# New M3 firmware update



## TeT (May 28, 2016)

https://www.usa.canon.com/internet/portal/us/home/support/details/cameras/eos-m-series-digital-cameras/eos-m3-ef-m-18-55mm-is-stm-kit?tab=drivers#Z7_MQH8HIC0L88RB0AMD0F1Q42K25

• Improves the autofocus speed for movie when the EF-M 28mm F3.5 IS STM is attached to the EOS M3.


----------



## Khufu (May 28, 2016)

I imagine the M2 & M would benefit from a similar update to work better with this lens, considering the M3 apparently needs updating... and I wonder if me imagining the update is as far as that idea's going to get! Are the M & M2 actually considered discontinued, or do we just not talk about that?


----------



## koenkooi (May 28, 2016)

Khufu said:


> I imagine the M2 & M would benefit from a similar update to work better with this lens, considering the M3 apparently needs updating... and I wonder if me imagining the update is as far as that idea's going to get! Are the M & M2 actually considered discontinued, or do we just not talk about that?

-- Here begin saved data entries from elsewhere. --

(** * Islamic inheritance calculator: heir detection and share calculation

    A shallow embedding of [heir_detector.py] and [heritage_calculator.py].
    Python strings are sequences of Unicode code points, exact rationals
    ([fractions.Fraction]) are normalised pairs, the mutable calculator and
    detector objects are records threaded through every method, and the
    regular expressions of the detector are run by a backtracking matcher
    with the priorities of Python's [re] module. *)

From Stdlib Require Import String Ascii Decimal.
From Stdlib Require Import List Bool Arith ZArith NArith QArith Qreduction Lia.
From Stdlib Require Import Field Permutation DecimalN.
Import ListNotations.

(* ===================================================================== *)
(** ** Python strings *)
(* ===================================================================== *)

Module PyStr.

(** A Python [str] is a sequence of code points. *)
Definition pystr := list N.

(** Literals are written in UTF-8 in this file and decoded once. *)
Fixpoint bytes_of (s : string) : list N :=
  match s with
  | EmptyString => []
  | String a t => N_of_ascii a :: bytes_of t
  end.

Fixpoint utf8_decode (bs : list N) : pystr :=
  match bs with
  | [] => []
  | b0 :: t =>
      if (b0 <? 128)%N then b0 :: utf8_decode t
      else if (b0 <? 224)%N then
        match t with
        | b1 :: t1 => ((b0 - 192) * 64 + (b1 - 128))%N :: utf8_decode t1
        | _ => []
        end
      else if (b0 <? 240)%N then
        match t with
        | b1 :: b2 :: t2 =>
            ((b0 - 224) * 4096 + (b1 - 128) * 64 + (b2 - 128))%N :: utf8_decode t2
        | _ => []
        end
      else
        match t with
        | b1 :: b2 :: b3 :: t3 =>
            ((b0 - 240) * 262144 + (b1 - 128) * 4096 + (b2 - 128) * 64 + (b3 - 128))%N
              :: utf8_decode t3
        | _ => []
        end
  end.

Definition u (s : string) : pystr := utf8_decode (bytes_of s).

(** The escape [\n] of the source's literals. *)
Definition NL : pystr := [10%N].

(** [a == b] on strings. *)
Fixpoint str_eqb (a b : pystr) : bool :=
  match a, b with
  | [], [] => true
  | x :: a', y :: b' => (x =? y)%N && str_eqb a' b'
  | _, _ => false
  end.

(** [x in l] for a list (or set) of strings. *)
Definition str_in (x : pystr) (l : list pystr) : bool := existsb (str_eqb x) l.

(** [s.startswith(p)]. *)
Fixpoint prefixb (p s : pystr) : bool :=
  match p, s with
  | [], _ => true
  | x :: p', y :: s' => (x =? y)%N && prefixb p' s'
  | _ :: _, [] => false
  end.

(** [sub in s] for strings: [sub] occurs in [s] as a contiguous run. *)
Fixpoint contains (sub s : pystr) : bool :=
  prefixb sub s || match s with [] => false | _ :: t => contains sub t end.

(** Equality of two Python sets of strings given by their elements. *)
Definition set_eqb (a b : list pystr) : bool :=
  forallb (fun x => str_in x b) a && forallb (fun x => str_in x a) b.

(** [str(n)] for a non-negative integer. *)
Fixpoint uint_str (d : Decimal.uint) : pystr :=
  match d with
  | Nil => []
  | D0 r => 48%N :: uint_str r
  | D1 r => 49%N :: uint_str r
  | D2 r => 50%N :: uint_str r
  | D3 r => 51%N :: uint_str r
  | D4 r => 52%N :: uint_str r
  | D5 r => 53%N :: uint_str r
  | D6 r => 54%N :: uint_str r
  | D7 r => 55%N :: uint_str r
  | D8 r => 56%N :: uint_str r
  | D9 r => 57%N :: uint_str r
  end.

Definition N_str (n : N) : pystr := uint_str (N.to_uint n).
Definition nat_str (n : nat) : pystr := N_str (N.of_nat n).

(** [str(z)] for an integer. *)
Definition Z_str (z : Z) : pystr :=
  match z with
  | Z0 => [48%N]
  | Zpos p => N_str (Npos p)
  | Zneg p => 45%N :: N_str (Npos p)
  end.

End PyStr.
Import PyStr.

Arguments u : simpl never.

(* ===================================================================== *)
(** ** Exact rationals: [fractions.Fraction] *)
(* ===================================================================== *)

Module Frac.

(** A [Fraction] is kept in lowest terms with a positive denominator;
    every operation renormalises, as the library does. *)
Definition Fraction := Q.

Definition mk (n : Z) (d : positive) : Fraction := Qred (n # d).
Definition of_nat (n : nat) : Fraction := inject_Z (Z.of_nat n).

Definition add (a b : Fraction) : Fraction := Qred (a + b).
Definition sub (a b : Fraction) : Fraction := Qred (a - b).
Definition mul (a b : Fraction) : Fraction := Qred (a * b).
(** Division; the library raises ZeroDivisionError on a zero divisor, and
    every divisor in the calculator is a positive count. *)
Definition div (a b : Fraction) : Fraction := Qred (a / b).

Definition eqb (a b : Fraction) : bool := Qeq_bool a b.
Definition gtb (a b : Fraction) : bool := negb (Qle_bool a b).

Definition zero : Fraction := 0 # 1.
Definition one : Fraction := 1 # 1.

(** [Fraction.__str__]: the numerator alone when the denominator is 1,
    ["numerator/denominator"] otherwise. *)
Definition str (q : Fraction) : pystr :=
  if (Qden q =? 1)%positive then Z_str (Qnum q)
  else Z_str (Qnum q) ++ [47%N] ++ N_str (Npos (Qden q)).

End Frac.

Abbreviation Fraction := Frac.Fraction.

(* ===================================================================== *)
(** ** Data model ([heir_detector.py]) *)
(* ===================================================================== *)

(** The values of the enumeration [RelationType]. *)
Module RelationType.
Definition SPOUSE_WIFE : pystr := Eval vm_compute in u "الزوجة".
Definition SPOUSE_HUSBAND : pystr := Eval vm_compute in u "الزوج".
Definition SON : pystr := Eval vm_compute in u "الابن".
Definition DAUGHTER : pystr := Eval vm_compute in u "البنت".
Definition FATHER : pystr := Eval vm_compute in u "الأب".
Definition MOTHER : pystr := Eval vm_compute in u "الأم".
Definition GRANDFATHER : pystr := Eval vm_compute in u "الجد".
Definition GRANDMOTHER : pystr := Eval vm_compute in u "الجدة".
Definition GRANDSON : pystr := Eval vm_compute in u "ابن_الابن".
Definition GRANDDAUGHTER : pystr := Eval vm_compute in u "بنت_الابن".
Definition GRANDDAUGHTER_DAUGHTER : pystr := Eval vm_compute in u "بنت_البنت".
Definition BROTHER_FULL : pystr := Eval vm_compute in u "الأخ_الشقيق".
Definition SISTER_FULL : pystr := Eval vm_compute in u "الأخت_الشقيقة".
Definition BROTHER_PATERNAL : pystr := Eval vm_compute in u "الأخ_لأب".
Definition SISTER_PATERNAL : pystr := Eval vm_compute in u "الأخت_لأب".
Definition BROTHER_MATERNAL : pystr := Eval vm_compute in u "الأخ_لأم".
Definition SISTER_MATERNAL : pystr := Eval vm_compute in u "الأخت_لأم".
Definition NEPHEW : pystr := Eval vm_compute in u "ابن_الأخ".
Definition UNCLE_PATERNAL : pystr := Eval vm_compute in u "العم".
Definition NEPHEW_OF_UNCLE : pystr := Eval vm_compute in u "ابن_العم".
End RelationType.
Import RelationType.

(** The two values of the [gender] field. *)
Definition MALE : pystr := Eval vm_compute in u "ذكر".
Definition FEMALE : pystr := Eval vm_compute in u "أنثى".

(** The dataclass [Heir]; [relation] is a plain string in the source. *)
Record Heir := mkHeir {
  name : pystr;
  relation : pystr;
  gender : pystr;
  count : Z;
  is_blocked : bool;
  share : Fraction
}.

(** [Heir(name=..., relation=..., gender=..., count=1)] with the defaults
    [is_blocked=False] and [share=Fraction(0, 1)]. *)
Definition new_Heir (n r g : pystr) : Heir := mkHeir n r g 1 false (Frac.mk 0 1).

(** [heir.is_blocked = True] and [heir.share = s]. *)
Definition set_blocked (h : Heir) : Heir :=
  mkHeir (name h) (relation h) (gender h) (count h) true (share h).
Definition set_share (s : Fraction) (h : Heir) : Heir :=
  mkHeir (name h) (relation h) (gender h) (count h) (is_blocked h) s.

Definition unblocked (h : Heir) : bool := negb (is_blocked h).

The M3 and M10 switched to a powershot firmware, so any fixes they make don't apply to the M1 and M2 firmware. 
I really hope future M models switch back to the EOS firmware, it has so many little things that make life better, like 'My Menus' or displaying shutter and apperture without having focus lock. My M1 feels like a tiny EOS camera, my M10 feels like a toy.


----------